On 01/08/2025, Licensee was cited for the following:
1. Licensee will ensure that each child has a complete file including all of the Title 22 required documents (immunization records).
2. Licensee will ensure updated 1st aid/CPR is on file for licensee.
3. Licensee will ensure that all detergents, cleaning compounds, etc. are inaccessible to children in care.
4. Licensee shall document and file infant sleep chart for children 24 months and under in care.

During visit LPA Richmond observed the following:
1. LPA observed 1st aid/cpr completed 3/20/23. Licensee provided copy via photo.
2. Children's files are complete and include immunization records.

2 of 4 Citations issued on 1/08/2025 has been cleared.
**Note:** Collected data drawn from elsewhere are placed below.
(** C10. The answers to the wake-up and soft-reset writes of set-up are
    dropped: whatever they are, the ReadID command is sent next, and the
    component ends set-up failed only when the ReadID write or the
    one-word read fails. *)
Theorem setup_ignores_wake_and_reset_results (s : component) :
  let ack_wake := fst (write_command_ s SHTCX_COMMAND_WAKEUP) in
  let ack_reset := fst (write_command_ (wake_up s) SHTCX_COMMAND_SOFT_RESET) in
  let s2 := soft_reset (wake_up s) in
  let ack_id := fst (write_command_ s2 SHTCX_COMMAND_READ_ID_REGISTER) in
  let s3 := snd (write_command_ s2 SHTCX_COMMAND_READ_ID_REGISTER) in
  (exists rest,
      log (setup s)
      = log s
        ++ [command_write SHTCX_COMMAND_WAKEUP ack_wake;
            EvDelayMicroseconds 200;
            command_write SHTCX_COMMAND_SOFT_RESET ack_reset;
            EvDelayMicroseconds 200;
            command_write SHTCX_COMMAND_READ_ID_REGISTER ack_id]
        ++ rest)
  /\ failed (setup s)
     = (failed s
        || negb ack_id
        || match fst (read_data_ s3 1) with
           | Some (false, _) => true
           | _ => false
           end).
Proof.
  destruct s as [t id ts hs w f b l p].
  split.
  - driver_unfold. driver_cases; rewrite <- ?app_assoc; cbn [app];
      eexists; reflexivity.
  - driver_unfold. driver_cases;
      rewrite ?orb_false_r, ?orb_true_r; reflexivity.
Qed.

End SetupProperties.

Lemma setup_failure_is_fatal_witness :
  (failed (setup component_id_write_fails) = true
   /\ type_ (setup component_id_write_fails) = SHTCX_TYPE_UNKNOWN
   /\ sensor_id_ (setup component_id_write_fails) = 0)
  /\ (failed (setup component_id_crc_fails) = true
      /\ type_ (setup component_id_crc_fails) = SHTCX_TYPE_UNKNOWN
      /\ sensor_id_ (setup component_id_crc_fails) = 0).
Proof.
  split.
  - destruct (setup_failure_is_fatal component_id_write_fails) as [H _].
    destruct (H eq_refl) as [Hf [Ht [Hi _]]].
    split; [exact Hf | split; [exact Ht | exact Hi]].
  - destruct (setup_failure_is_fatal component_id_crc_fails) as [_ [H _]].
    destruct (H eq_refl [] eq_refl) as [Hf [Ht [Hi _]]].
    split; [exact Hf | split; [exact Ht | exact Hi]].
Defined.

(** Set-up with both the wake-up and the soft-reset refused still reads
    and decodes the ID register. *)
Example setup_with_wake_and_reset_refused :
  let s := setup (component0 SHTCX_TYPE_UNKNOWN false
                    (mkScript [false; false; true] [Some [x08; x87; x5b]])) in
  failed s = false /\ type_ s = SHTCX_TYPE_SHTC3 /\ sensor_id_ s = 0x0887.
Proof. vm_compute. repeat split; reflexivity. Qed.

Section MeasurementProperties.

Context {bus : Type} {I2C : I2CDevice bus}.

Abbreviation component := (SHTCXComponent bus).

Lemma update_fields (s : component) :
  type_ (update s) = type_ s
  /\ sensor_id_ (update s) = sensor_id_ s
  /\ temperature_sensor_ (update s) = temperature_sensor_ s
  /\ humidity_sensor_ (update s) = humidity_sensor_ s
  /\ failed (update s) = failed s.
Proof.
  destruct s as [t id ts hs w f b l p]. driver_unfold.
  destruct w, t, ts, hs; driver_cases; repeat split; reflexivity.
Qed.

Lemma update_completion_fields (s : component) :
  type_ (update_completion s) = type_ s
  /\ sensor_id_ (update_completion s) = sensor_id_ s
  /\ temperature_sensor_ (update_completion s) = temperature_sensor_ s
  /\ humidity_sensor_ (update_completion s) = humidity_sensor_ s
  /\ failed (update_completion s) = failed s.
Proof.
  destruct s as [t id ts hs w f b l p]. driver_unfold.
  destruct t, ts, hs; driver_cases; repeat split; reflexivity.
Qed.

Lemma run_completions_fields (n : nat) :
  forall s : component,
    type_ (run_completions n s) = type_ s
    /\ sensor_id_ (run_completions n s) = sensor_id_ s
    /\ temperature_sensor_ (run_completions n s) = temperature_sensor_ s
    /\ humidity_sensor_ (run_completions n s) = humidity_sensor_ s
    /\ failed (run_completions n s) = failed s.
Proof.
  induction n as [|n IH]; intros s.
  - repeat split; reflexivity.
  - cbn [run_completions].
    destruct (IH (update_completion s)) as [H1 [H2 [H3 [H4 H5]]]].
    destruct (update_completion_fields s) as [E1 [E2 [E3 [E4 E5]]]].
    rewrite H1, H2, H3, H4, H5. repeat split; assumption.
Qed.

Lemma cycle_fields (s : component) :
  type_ (cycle s) = type_ s
  /\ sensor_id_ (cycle s) = sensor_id_ s
  /\ temperature_sensor_ (cycle s) = temperature_sensor_ s
  /\ humidity_sensor_ (cycle s) = humidity_sensor_ s
  /\ failed (cycle s) = failed s.
Proof.
  unfold cycle, run_pending.
  destruct (run_completions_fields (length (pending (update s)))
              (set_pending (update s) [])) as [H1 [H2 [H3 [H4 H5]]]].
  destruct (update_fields s) as [E1 [E2 [E3 [E4 E5]]]].
  rewrite H1, H2, H3, H4, H5. cbn [set_pending type_ sensor_id_
    temperature_sensor_ humidity_sensor_ failed].
  repeat split; assumption.
Qed.

(** The tick of a component that is in the warning state: the soft reset
    goes out first, whatever its answer the wake-up (unless SHTC1) and the
    poll command follow. *)
Lemma update_after_warning (s : component) :
  warning s = true ->
  commands_sent (log (update s))
  = commands_sent (log s)
    ++ [SHTCX_COMMAND_SOFT_RESET]
    ++ (if SHTCXType_eqb (type_ s) SHTCX_TYPE_SHTC1 then []
        else [SHTCX_COMMAND_WAKEUP])
    ++ [SHTCX_COMMAND_POLLING_H]
  /\ exists rest,
      log (update s)
      = log s
        ++ command_write SHTCX_COMMAND_SOFT_RESET
             (fst (write_command_ s SHTCX_COMMAND_SOFT_RESET))
        :: EvDelayMicroseconds 200 :: rest.
Proof.
  destruct s as [t id ts hs w f b l p]. cbn [warning type_ log].
  intros ->. split.
  - driver_unfold. destruct t, ts, hs; driver_cases; log_simpl; reflexivity.
  - driver_unfold. destruct t, ts, hs; driver_cases;
      rewrite <- ?app_assoc; cbn [app]; eexists; reflexivity.
Qed.

(** The tick itself: what follows the poll command. *)
Lemma update_outcome (s : component) :
  let s1 := update_prologue s in
  let ack := fst (write_command_ s1 SHTCX_COMMAND_POLLING_H) in
  let s2 := snd (write_command_ s1 SHTCX_COMMAND_POLLING_H) in
  log (update s)
  = log s2
    ++ (if ack then [EvSetTimeout 50]
        else (if temperature_sensor_ s then [EvPublishTemperature NAN] else [])
             ++ (if humidity_sensor_ s then [EvPublishHumidity NAN] else []))
  /\ pending (update s) = pending s ++ (if ack then [50] else [])
  /\ warning (update s) = (if ack then warning s else true)
  /\ i2c (update s) = i2c s2
  /\ log s2 = log s1 ++ [command_write SHTCX_COMMAND_POLLING_H ack].
Proof.
  destruct s as [t id ts hs w f b l p]. driver_unfold.
  destruct w, t, ts, hs; driver_cases;
    rewrite ?app_nil_r, <- ?app_assoc; cbn [app];
    repeat split; reflexivity.
Qed.

(** C5. When the poll command is refused, the tick publishes NAN to each
    sink that is present, sets the warning and ends: nothing is scheduled
    and the bus is not touched again.  When it is taken, exactly one
    completion is scheduled, at 50 ms, and nothing is published: a
    completion is scheduled if and only if the poll command succeeds. *)
Theorem update_poll_failure_or_one_completion (s : component) :
  let s1 := update_prologue s in
  let ack := fst (write_command_ s1 SHTCX_COMMAND_POLLING_H) in
  let s2 := snd (write_command_ s1 SHTCX_COMMAND_POLLING_H) in
  log (update s)
  = log s2
    ++ (if ack then [EvSetTimeout 50]
        else (if temperature_sensor_ s then [EvPublishTemperature NAN] else [])
             ++ (if humidity_sensor_ s then [EvPublishHumidity NAN] else []))
  /\ pending (update s) = pending s ++ (if ack then [50] else [])
  /\ warning (update s) = (if ack then warning s else true)
  /\ i2c (update s) = i2c s2
  /\ (length (pending (update s)) = S (length (pending s)) <-> ack = true).
Proof.
  intros s1 ack s2.
  destruct (update_outcome s) as [Hl [Hp [Hw [Hb _]]]].
  fold s1 ack s2 in Hl, Hp, Hw, Hb.
  split; [exact Hl|]. split; [exact Hp|]. split; [exact Hw|].
  split; [exact Hb|].
  rewrite Hp, length_app. destruct ack; cbn [length]; split; intros H;
    try reflexivity; try discriminate; lia.
Qed.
An exit interview was conducted. A copy of this report, notice of site visit, deficiencies clearance letters were discussed and provided to Licensee Maria Chavez and Susana Ortiz.
Claudia EscobedoTELEPHONE: (424) 301-3044
Ranita RichmondTELEPHONE: (424) 301-3065
DATE: 02/27/2025
I acknowledge receipt of this form and understand my licensing appeal rights as explained and received.
FACILITY REPRESENTATIVE SIGNATURE: DATE: 02/27/2025
This report must be available at Child Care and Group Home facilities for public review for 3 years.